From the entries below, return exactly the lines beginning at the one that contains "(** The resync" and ending at the one that contains "(encode (JObject", both of them included, and only those lines.

* * * * *

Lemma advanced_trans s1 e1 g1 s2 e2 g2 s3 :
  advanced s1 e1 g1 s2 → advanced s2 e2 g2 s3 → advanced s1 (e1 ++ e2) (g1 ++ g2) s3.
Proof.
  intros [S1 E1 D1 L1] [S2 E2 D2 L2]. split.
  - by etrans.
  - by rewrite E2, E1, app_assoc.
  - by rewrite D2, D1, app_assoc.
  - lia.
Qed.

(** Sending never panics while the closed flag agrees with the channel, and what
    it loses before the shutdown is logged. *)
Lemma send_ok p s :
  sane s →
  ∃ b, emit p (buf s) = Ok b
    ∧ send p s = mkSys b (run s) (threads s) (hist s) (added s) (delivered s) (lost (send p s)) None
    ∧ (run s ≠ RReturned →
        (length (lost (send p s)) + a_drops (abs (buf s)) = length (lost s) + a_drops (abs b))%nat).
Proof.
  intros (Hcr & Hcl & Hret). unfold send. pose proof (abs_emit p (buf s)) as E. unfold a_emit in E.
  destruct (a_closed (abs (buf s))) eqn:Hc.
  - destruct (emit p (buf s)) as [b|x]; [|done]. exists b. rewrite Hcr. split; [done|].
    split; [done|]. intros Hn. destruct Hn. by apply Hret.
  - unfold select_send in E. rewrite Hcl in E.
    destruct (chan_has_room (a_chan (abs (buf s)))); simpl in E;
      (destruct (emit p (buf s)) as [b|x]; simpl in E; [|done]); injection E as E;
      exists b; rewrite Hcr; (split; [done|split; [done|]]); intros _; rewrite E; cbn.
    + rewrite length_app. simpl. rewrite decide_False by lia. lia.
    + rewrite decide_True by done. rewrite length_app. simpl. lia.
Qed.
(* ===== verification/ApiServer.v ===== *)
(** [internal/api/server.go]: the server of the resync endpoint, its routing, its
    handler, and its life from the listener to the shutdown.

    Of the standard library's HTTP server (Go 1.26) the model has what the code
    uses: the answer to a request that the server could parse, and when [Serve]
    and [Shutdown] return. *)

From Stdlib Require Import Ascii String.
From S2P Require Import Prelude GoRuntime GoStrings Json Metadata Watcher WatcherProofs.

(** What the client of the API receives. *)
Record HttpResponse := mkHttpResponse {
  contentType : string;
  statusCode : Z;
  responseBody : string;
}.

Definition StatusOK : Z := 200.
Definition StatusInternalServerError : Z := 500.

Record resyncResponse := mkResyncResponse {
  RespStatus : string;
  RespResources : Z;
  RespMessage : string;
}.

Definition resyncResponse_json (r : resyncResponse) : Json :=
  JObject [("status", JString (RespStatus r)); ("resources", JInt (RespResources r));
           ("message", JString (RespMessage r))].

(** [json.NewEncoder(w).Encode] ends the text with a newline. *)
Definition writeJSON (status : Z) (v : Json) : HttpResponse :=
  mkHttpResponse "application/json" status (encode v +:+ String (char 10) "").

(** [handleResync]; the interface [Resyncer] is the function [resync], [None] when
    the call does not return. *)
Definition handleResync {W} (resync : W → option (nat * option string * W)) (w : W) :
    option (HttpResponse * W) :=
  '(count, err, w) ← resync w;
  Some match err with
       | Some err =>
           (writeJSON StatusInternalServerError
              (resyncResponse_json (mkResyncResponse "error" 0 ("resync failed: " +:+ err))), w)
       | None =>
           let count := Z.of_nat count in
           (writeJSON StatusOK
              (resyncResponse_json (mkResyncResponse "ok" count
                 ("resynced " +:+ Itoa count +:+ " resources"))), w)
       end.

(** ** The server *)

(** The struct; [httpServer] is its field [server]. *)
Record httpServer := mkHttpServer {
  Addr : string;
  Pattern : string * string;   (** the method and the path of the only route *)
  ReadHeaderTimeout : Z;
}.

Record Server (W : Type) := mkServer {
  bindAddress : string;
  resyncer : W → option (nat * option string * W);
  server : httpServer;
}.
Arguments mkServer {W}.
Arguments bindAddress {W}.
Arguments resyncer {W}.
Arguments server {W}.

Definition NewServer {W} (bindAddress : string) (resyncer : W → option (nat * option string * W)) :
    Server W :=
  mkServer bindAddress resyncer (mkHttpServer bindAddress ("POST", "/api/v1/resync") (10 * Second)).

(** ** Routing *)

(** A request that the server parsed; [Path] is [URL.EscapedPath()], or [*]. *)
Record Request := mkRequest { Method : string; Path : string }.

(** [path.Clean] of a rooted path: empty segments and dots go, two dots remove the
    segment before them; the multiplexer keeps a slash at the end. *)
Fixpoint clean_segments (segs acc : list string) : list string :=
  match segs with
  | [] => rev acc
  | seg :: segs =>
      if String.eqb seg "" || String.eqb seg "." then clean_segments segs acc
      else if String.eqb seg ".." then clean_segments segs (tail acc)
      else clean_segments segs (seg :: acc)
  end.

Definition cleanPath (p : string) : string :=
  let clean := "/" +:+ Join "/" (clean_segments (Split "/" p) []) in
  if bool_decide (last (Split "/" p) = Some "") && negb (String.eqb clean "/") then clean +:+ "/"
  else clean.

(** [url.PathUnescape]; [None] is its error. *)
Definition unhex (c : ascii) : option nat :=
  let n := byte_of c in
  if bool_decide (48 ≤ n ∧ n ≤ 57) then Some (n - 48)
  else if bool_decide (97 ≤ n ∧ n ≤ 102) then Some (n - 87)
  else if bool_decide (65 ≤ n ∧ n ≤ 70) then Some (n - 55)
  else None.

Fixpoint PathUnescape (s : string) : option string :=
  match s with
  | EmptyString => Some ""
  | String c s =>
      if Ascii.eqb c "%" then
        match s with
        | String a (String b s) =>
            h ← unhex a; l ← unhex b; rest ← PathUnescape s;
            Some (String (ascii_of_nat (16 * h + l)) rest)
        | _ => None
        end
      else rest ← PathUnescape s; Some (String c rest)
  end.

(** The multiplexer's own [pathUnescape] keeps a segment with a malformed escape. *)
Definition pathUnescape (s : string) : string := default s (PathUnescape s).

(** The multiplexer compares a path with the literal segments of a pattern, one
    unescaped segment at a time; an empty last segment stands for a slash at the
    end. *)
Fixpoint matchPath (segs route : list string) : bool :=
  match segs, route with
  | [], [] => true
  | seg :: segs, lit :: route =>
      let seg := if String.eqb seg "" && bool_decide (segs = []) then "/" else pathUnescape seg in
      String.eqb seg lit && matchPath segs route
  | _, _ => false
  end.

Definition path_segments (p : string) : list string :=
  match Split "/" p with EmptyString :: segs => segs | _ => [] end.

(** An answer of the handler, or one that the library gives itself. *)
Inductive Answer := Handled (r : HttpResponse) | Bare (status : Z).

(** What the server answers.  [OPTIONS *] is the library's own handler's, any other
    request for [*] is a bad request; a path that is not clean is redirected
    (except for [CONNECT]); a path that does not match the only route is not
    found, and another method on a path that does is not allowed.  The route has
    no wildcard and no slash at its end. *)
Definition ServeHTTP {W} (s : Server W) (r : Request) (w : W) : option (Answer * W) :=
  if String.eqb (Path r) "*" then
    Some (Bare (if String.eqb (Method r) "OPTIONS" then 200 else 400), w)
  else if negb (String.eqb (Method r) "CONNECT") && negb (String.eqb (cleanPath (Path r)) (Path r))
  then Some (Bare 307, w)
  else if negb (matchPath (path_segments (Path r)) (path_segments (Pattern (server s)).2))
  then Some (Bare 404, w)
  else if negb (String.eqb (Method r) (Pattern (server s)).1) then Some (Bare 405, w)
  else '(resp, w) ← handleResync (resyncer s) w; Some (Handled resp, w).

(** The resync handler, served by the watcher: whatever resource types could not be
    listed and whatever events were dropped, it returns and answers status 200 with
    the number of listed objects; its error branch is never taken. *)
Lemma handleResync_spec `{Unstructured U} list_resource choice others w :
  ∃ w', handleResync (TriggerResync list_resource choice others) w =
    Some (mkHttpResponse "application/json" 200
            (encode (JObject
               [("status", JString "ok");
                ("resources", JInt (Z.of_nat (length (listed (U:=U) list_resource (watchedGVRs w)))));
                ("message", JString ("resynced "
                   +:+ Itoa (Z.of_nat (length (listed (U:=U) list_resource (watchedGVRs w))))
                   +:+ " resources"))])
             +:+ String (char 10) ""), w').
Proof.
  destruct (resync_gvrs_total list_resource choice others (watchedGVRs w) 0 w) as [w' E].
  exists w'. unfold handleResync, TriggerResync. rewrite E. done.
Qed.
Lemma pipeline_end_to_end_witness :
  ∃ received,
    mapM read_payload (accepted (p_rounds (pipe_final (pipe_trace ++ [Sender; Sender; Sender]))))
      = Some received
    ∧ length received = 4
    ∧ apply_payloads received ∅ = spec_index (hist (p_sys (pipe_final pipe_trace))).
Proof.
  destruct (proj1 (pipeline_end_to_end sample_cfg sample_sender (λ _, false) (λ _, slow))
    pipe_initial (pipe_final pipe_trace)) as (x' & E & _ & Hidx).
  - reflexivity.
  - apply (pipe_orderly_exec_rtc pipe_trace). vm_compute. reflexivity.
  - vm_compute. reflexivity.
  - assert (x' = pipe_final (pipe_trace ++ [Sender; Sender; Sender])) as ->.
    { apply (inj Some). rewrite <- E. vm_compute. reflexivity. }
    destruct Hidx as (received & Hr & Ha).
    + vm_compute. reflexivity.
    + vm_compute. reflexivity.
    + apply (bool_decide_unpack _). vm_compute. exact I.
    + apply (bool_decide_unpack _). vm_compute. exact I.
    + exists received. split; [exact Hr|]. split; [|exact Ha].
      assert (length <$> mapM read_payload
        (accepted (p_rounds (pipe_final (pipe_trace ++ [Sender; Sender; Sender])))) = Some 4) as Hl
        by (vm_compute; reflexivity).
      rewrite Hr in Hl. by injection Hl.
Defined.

* * * * *

◆ RESULT
(** The resync handler, served by the watcher: whatever resource types could not be
    listed and whatever events were dropped, it returns and answers status 200 with
    the number of listed objects; its error branch is never taken. *)
Lemma handleResync_spec `{Unstructured U} list_resource choice others w :
  ∃ w', handleResync (TriggerResync list_resource choice others) w =
    Some (mkHttpResponse "application/json" 200
            (encode (JObject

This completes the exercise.